:: EXERCISE AIM ::
Find each line below where the word "meaning" occurs, and copy it.

:: Collected data entries ::
*** Begin section ***
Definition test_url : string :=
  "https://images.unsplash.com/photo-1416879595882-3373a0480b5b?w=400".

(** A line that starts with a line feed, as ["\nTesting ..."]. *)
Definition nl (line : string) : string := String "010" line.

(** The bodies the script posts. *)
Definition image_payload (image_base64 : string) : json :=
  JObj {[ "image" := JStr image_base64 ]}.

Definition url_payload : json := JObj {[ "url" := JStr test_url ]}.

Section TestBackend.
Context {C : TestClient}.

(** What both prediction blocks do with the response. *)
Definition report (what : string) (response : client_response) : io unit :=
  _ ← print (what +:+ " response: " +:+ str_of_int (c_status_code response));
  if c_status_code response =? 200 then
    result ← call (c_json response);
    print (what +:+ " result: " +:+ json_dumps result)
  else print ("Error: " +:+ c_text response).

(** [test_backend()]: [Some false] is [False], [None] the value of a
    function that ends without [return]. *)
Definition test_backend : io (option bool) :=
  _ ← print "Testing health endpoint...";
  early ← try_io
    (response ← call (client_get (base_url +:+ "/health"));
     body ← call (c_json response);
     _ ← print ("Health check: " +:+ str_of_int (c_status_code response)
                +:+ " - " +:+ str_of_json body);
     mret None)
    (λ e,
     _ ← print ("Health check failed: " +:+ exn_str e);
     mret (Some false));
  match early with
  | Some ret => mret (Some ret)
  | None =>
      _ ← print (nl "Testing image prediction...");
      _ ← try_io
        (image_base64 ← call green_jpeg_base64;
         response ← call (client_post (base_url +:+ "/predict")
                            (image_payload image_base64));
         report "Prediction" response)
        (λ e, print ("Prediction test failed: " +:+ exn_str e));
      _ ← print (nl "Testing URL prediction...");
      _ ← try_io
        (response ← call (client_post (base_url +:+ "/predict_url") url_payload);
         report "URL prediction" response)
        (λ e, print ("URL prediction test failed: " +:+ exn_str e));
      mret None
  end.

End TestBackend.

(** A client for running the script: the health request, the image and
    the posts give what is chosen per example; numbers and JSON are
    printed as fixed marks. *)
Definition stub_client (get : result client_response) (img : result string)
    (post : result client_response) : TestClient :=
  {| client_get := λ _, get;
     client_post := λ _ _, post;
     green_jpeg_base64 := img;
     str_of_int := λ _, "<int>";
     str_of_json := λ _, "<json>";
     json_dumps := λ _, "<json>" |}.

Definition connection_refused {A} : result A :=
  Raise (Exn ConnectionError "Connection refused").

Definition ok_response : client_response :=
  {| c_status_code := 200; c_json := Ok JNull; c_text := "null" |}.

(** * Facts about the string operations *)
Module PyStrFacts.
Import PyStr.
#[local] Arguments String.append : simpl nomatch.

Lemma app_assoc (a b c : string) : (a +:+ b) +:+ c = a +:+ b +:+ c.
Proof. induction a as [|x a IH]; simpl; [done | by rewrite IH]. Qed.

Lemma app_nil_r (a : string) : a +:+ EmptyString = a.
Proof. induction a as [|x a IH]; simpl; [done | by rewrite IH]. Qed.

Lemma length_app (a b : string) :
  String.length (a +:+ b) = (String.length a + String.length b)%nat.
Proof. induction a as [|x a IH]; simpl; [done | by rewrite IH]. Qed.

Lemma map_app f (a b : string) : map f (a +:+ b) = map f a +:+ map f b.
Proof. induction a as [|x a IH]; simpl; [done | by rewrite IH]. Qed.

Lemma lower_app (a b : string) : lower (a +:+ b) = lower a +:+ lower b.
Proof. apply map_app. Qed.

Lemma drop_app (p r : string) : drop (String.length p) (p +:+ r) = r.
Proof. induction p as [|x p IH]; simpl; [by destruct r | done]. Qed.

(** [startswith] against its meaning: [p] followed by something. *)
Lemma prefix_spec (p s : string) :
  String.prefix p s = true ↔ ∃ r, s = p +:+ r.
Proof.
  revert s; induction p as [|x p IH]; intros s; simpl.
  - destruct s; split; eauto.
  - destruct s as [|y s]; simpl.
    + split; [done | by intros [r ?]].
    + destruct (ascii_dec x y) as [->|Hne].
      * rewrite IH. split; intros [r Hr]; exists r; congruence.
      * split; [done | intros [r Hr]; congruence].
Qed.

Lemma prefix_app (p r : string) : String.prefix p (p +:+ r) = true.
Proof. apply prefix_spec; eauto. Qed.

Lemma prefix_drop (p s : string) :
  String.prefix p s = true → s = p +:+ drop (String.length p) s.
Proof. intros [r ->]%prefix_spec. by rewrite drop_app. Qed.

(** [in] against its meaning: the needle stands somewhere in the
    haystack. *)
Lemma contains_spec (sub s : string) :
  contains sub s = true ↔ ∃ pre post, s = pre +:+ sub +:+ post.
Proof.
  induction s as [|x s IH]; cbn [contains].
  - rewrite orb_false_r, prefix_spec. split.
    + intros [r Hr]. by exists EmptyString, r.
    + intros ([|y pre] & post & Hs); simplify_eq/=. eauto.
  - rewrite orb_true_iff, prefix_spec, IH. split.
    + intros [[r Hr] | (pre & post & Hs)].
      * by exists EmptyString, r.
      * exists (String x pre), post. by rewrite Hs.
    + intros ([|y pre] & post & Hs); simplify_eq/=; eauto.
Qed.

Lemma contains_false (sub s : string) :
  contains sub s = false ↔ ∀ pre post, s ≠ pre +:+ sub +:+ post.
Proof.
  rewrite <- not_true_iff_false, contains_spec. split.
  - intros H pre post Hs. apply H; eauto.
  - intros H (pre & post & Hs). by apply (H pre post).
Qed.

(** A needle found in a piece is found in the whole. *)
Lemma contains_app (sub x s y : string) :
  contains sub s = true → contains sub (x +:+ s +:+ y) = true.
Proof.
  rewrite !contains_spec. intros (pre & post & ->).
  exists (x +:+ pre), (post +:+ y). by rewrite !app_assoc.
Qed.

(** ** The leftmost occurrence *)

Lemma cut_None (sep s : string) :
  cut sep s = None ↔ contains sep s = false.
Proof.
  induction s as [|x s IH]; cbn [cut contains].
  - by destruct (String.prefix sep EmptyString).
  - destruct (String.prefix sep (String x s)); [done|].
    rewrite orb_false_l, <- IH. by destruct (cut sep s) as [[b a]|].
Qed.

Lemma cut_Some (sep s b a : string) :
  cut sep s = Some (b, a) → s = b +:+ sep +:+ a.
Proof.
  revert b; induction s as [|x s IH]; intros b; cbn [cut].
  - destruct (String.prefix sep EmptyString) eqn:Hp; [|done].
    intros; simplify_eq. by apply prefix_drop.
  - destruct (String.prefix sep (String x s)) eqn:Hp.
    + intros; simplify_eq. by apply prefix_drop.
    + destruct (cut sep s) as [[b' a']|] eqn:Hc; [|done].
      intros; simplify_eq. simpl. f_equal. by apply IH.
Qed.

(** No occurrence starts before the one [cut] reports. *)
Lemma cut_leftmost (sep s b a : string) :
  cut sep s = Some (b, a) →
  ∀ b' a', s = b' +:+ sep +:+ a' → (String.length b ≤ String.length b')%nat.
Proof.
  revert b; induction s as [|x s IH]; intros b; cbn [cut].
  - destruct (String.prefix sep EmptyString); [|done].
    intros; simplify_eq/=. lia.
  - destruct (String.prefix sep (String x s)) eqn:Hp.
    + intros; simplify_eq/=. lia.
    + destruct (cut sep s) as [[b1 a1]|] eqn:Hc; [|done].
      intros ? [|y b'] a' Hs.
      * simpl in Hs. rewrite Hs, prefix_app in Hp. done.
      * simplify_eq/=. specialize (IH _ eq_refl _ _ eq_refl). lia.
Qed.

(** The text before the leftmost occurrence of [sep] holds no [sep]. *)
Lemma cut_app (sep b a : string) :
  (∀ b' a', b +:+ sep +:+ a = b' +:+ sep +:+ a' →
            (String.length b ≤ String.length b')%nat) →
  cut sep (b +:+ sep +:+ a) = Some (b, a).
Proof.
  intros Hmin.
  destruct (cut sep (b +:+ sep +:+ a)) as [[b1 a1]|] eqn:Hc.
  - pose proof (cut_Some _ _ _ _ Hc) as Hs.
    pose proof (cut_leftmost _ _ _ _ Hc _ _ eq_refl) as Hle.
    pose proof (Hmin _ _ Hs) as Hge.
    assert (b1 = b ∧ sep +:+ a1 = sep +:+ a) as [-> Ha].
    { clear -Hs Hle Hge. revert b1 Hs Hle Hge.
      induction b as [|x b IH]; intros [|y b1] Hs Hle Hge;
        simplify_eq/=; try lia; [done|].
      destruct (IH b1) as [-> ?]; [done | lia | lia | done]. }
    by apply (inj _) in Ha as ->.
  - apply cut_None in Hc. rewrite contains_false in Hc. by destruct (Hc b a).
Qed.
*** End section ***
:: EXERCISE ANSWER ::
(** [startswith] against its meaning: [p] followed by something. *)
(** [in] against its meaning: the needle stands somewhere in the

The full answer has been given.